::: Extracted material
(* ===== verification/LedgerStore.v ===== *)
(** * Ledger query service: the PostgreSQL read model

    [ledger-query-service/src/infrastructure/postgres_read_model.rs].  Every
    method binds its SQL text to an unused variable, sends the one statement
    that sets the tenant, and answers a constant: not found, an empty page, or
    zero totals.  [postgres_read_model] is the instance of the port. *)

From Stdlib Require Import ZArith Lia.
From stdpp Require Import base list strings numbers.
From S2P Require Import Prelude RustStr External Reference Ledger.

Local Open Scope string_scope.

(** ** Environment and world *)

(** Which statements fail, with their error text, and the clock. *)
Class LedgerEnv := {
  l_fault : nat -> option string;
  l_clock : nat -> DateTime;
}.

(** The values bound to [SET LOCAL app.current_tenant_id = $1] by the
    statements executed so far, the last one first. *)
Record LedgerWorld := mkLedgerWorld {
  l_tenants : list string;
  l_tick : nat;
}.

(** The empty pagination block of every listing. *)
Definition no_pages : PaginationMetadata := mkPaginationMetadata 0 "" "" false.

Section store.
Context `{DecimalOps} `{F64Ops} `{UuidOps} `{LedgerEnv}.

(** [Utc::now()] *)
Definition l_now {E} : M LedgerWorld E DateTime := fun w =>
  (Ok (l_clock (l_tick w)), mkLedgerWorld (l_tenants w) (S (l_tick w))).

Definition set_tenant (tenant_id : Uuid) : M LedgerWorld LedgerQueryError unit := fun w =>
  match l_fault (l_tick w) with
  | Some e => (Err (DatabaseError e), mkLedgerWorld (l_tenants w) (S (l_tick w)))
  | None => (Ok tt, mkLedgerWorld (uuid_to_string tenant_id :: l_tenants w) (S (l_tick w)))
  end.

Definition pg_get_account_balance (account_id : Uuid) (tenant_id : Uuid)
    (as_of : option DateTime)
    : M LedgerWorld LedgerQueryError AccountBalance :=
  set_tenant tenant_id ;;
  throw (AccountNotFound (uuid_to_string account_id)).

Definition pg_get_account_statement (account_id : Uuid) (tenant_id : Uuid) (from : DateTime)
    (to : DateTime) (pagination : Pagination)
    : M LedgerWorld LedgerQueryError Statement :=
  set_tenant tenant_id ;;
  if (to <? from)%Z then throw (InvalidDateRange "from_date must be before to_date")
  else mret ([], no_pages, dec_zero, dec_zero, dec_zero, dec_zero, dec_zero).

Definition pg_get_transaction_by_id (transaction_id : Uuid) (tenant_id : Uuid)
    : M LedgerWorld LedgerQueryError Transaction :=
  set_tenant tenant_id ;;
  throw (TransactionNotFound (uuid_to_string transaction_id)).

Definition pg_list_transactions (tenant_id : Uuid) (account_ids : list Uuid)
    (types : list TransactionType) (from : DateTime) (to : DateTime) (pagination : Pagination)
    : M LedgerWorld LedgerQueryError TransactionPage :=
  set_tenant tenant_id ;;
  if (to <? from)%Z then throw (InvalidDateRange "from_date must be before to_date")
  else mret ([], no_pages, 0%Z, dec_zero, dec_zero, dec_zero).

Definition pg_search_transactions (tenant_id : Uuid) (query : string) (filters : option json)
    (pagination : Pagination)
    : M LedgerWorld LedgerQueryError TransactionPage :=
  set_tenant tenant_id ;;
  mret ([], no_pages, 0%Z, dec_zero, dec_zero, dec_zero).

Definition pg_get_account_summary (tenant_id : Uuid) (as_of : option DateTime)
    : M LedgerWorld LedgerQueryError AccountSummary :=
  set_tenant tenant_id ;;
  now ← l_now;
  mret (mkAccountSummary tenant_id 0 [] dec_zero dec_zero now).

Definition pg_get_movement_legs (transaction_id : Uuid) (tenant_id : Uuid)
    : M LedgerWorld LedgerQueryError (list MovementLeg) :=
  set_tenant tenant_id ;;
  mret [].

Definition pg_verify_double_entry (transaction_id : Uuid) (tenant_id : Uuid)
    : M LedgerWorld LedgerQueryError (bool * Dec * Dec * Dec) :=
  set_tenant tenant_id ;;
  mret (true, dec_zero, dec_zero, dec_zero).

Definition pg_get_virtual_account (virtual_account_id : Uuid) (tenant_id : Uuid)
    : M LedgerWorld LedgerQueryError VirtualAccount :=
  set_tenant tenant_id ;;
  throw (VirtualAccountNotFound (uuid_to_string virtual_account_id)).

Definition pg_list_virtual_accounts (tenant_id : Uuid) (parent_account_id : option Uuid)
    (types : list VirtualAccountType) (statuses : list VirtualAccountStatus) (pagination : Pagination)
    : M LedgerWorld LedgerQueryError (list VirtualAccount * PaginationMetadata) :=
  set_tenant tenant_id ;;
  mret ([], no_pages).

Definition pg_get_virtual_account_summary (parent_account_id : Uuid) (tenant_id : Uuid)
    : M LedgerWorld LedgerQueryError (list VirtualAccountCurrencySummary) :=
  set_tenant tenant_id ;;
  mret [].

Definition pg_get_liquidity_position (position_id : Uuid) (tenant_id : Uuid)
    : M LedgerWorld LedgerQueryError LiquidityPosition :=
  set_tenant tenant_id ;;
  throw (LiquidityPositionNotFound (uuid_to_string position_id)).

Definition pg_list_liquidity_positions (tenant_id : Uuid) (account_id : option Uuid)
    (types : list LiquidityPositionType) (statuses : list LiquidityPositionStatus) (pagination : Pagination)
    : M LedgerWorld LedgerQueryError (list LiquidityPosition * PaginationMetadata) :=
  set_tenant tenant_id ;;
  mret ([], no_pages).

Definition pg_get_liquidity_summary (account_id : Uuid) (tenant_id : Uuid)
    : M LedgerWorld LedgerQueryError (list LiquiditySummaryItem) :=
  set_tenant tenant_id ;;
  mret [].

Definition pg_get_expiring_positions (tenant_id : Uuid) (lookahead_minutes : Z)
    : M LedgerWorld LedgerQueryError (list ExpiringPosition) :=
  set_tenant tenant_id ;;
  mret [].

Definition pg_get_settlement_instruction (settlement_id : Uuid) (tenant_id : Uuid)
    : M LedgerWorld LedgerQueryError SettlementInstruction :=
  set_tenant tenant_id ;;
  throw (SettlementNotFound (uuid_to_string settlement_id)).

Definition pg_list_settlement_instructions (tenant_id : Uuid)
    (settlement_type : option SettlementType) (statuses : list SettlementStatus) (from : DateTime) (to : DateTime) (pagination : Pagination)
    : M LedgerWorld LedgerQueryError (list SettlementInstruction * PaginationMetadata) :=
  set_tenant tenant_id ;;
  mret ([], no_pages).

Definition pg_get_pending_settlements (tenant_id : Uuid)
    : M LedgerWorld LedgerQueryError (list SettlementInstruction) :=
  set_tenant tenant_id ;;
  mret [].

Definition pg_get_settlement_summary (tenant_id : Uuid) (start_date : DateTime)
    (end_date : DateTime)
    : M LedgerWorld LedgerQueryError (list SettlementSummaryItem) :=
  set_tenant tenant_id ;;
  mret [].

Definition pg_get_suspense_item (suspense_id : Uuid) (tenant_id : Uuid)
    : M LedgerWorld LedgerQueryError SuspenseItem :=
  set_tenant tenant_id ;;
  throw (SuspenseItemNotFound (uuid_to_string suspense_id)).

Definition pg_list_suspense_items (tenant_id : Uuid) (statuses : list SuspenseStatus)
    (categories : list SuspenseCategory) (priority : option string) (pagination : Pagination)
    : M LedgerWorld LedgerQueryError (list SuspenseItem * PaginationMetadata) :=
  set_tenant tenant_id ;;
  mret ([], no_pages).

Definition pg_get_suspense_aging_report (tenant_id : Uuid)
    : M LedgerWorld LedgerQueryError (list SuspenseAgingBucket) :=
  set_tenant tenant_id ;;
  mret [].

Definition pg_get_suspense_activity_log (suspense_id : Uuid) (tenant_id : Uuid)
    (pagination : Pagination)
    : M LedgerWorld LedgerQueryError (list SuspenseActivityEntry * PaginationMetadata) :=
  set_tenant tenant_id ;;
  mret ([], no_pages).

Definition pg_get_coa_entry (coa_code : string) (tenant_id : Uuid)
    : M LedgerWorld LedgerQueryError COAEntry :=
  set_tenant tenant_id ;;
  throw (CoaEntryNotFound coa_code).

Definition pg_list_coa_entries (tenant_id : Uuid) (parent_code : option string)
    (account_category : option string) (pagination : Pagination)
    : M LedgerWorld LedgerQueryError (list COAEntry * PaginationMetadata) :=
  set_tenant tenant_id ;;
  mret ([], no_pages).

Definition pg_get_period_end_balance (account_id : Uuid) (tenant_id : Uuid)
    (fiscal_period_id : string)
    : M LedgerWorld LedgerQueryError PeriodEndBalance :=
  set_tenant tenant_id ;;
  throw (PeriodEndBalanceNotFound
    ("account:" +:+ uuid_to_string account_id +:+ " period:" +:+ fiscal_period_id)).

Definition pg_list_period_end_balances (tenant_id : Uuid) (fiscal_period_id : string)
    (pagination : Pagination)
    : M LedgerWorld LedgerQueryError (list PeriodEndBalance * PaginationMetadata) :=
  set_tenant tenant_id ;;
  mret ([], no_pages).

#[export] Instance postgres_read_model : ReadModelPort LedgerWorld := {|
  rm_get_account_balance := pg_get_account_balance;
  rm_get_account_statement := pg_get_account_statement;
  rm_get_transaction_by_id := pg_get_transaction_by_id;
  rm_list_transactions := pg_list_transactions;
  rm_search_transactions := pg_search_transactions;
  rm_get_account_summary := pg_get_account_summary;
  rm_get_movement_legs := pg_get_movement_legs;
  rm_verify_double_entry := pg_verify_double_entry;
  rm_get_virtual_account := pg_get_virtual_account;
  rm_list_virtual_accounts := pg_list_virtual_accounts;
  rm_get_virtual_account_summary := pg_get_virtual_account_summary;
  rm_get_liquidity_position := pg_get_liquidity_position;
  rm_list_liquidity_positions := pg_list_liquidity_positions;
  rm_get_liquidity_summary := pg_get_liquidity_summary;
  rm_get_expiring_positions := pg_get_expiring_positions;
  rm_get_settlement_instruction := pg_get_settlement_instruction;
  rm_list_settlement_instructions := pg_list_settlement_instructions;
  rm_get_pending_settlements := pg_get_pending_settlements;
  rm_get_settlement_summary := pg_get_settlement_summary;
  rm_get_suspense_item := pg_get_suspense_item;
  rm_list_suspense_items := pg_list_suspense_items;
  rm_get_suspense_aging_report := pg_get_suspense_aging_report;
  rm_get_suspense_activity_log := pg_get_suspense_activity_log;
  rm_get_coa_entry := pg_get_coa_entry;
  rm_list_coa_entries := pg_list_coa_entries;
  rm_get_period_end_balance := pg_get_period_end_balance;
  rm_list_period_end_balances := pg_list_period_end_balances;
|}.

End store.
::::::
::: Extracted material
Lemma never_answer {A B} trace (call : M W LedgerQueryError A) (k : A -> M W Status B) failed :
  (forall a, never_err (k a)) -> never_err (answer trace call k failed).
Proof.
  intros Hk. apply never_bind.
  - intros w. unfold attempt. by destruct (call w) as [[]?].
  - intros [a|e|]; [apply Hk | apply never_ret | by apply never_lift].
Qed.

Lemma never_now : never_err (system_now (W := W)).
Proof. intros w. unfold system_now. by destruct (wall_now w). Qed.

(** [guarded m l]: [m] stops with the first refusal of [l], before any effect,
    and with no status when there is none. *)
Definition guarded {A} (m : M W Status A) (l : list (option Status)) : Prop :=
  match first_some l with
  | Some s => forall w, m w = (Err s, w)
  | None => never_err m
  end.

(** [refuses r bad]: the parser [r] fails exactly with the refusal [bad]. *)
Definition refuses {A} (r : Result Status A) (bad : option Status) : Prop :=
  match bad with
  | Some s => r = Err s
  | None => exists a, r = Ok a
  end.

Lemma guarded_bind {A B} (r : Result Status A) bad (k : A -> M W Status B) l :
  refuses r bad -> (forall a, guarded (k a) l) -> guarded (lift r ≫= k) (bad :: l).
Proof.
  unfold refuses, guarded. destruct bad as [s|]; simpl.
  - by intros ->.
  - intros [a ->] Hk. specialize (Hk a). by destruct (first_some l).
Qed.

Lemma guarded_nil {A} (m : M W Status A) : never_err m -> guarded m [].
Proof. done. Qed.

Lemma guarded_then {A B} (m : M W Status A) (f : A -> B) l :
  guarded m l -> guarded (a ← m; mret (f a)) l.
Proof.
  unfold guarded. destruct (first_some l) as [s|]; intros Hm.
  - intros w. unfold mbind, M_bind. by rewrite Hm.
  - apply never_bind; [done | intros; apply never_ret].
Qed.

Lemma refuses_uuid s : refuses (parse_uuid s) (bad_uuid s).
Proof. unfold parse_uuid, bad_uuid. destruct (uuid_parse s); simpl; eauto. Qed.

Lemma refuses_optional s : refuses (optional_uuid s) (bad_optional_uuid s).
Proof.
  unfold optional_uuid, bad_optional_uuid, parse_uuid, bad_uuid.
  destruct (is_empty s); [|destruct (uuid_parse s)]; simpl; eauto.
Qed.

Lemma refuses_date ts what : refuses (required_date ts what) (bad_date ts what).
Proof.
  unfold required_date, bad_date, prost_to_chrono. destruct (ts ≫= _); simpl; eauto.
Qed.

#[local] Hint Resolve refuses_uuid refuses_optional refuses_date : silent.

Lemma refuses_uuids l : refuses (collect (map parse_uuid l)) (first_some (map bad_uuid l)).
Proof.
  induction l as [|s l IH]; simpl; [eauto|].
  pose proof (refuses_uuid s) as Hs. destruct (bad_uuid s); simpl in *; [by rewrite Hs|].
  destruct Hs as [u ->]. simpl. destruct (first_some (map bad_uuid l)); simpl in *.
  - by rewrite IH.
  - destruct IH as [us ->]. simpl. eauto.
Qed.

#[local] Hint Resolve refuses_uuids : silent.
::::::
→ **What you have to do**: After locating the line holding "(* ===== verification/LedgerStore.v ===== *)" above, output exactly that line and every line after it through the line holding "(Ok (l_clock (l_tick". Include nothing else.

→ **Answer for the task**:
(* ===== verification/LedgerStore.v ===== *)
(** * Ledger query service: the PostgreSQL read model

    [ledger-query-service/src/infrastructure/postgres_read_model.rs].  Every
    method binds its SQL text to an unused variable, sends the one statement
    that sets the tenant, and answers a constant: not found, an empty page, or
    zero totals.  [postgres_read_model] is the instance of the port. *)

From Stdlib Require Import ZArith Lia.
From stdpp Require Import base list strings numbers.
From S2P Require Import Prelude RustStr External Reference Ledger.

Local Open Scope string_scope.

(** ** Environment and world *)

(** Which statements fail, with their error text, and the clock. *)
Class LedgerEnv := {
  l_fault : nat -> option string;
  l_clock : nat -> DateTime;
}.

(** The values bound to [SET LOCAL app.current_tenant_id = $1] by the
    statements executed so far, the last one first. *)
Record LedgerWorld := mkLedgerWorld {
  l_tenants : list string;
  l_tick : nat;
}.

(** The empty pagination block of every listing. *)
Definition no_pages : PaginationMetadata := mkPaginationMetadata 0 "" "" false.

Section store.
Context `{DecimalOps} `{F64Ops} `{UuidOps} `{LedgerEnv}.

(** [Utc::now()] *)
Definition l_now {E} : M LedgerWorld E DateTime := fun w =>
  (Ok (l_clock (l_tick w)), mkLedgerWorld (l_tenants w) (S (l_tick w))).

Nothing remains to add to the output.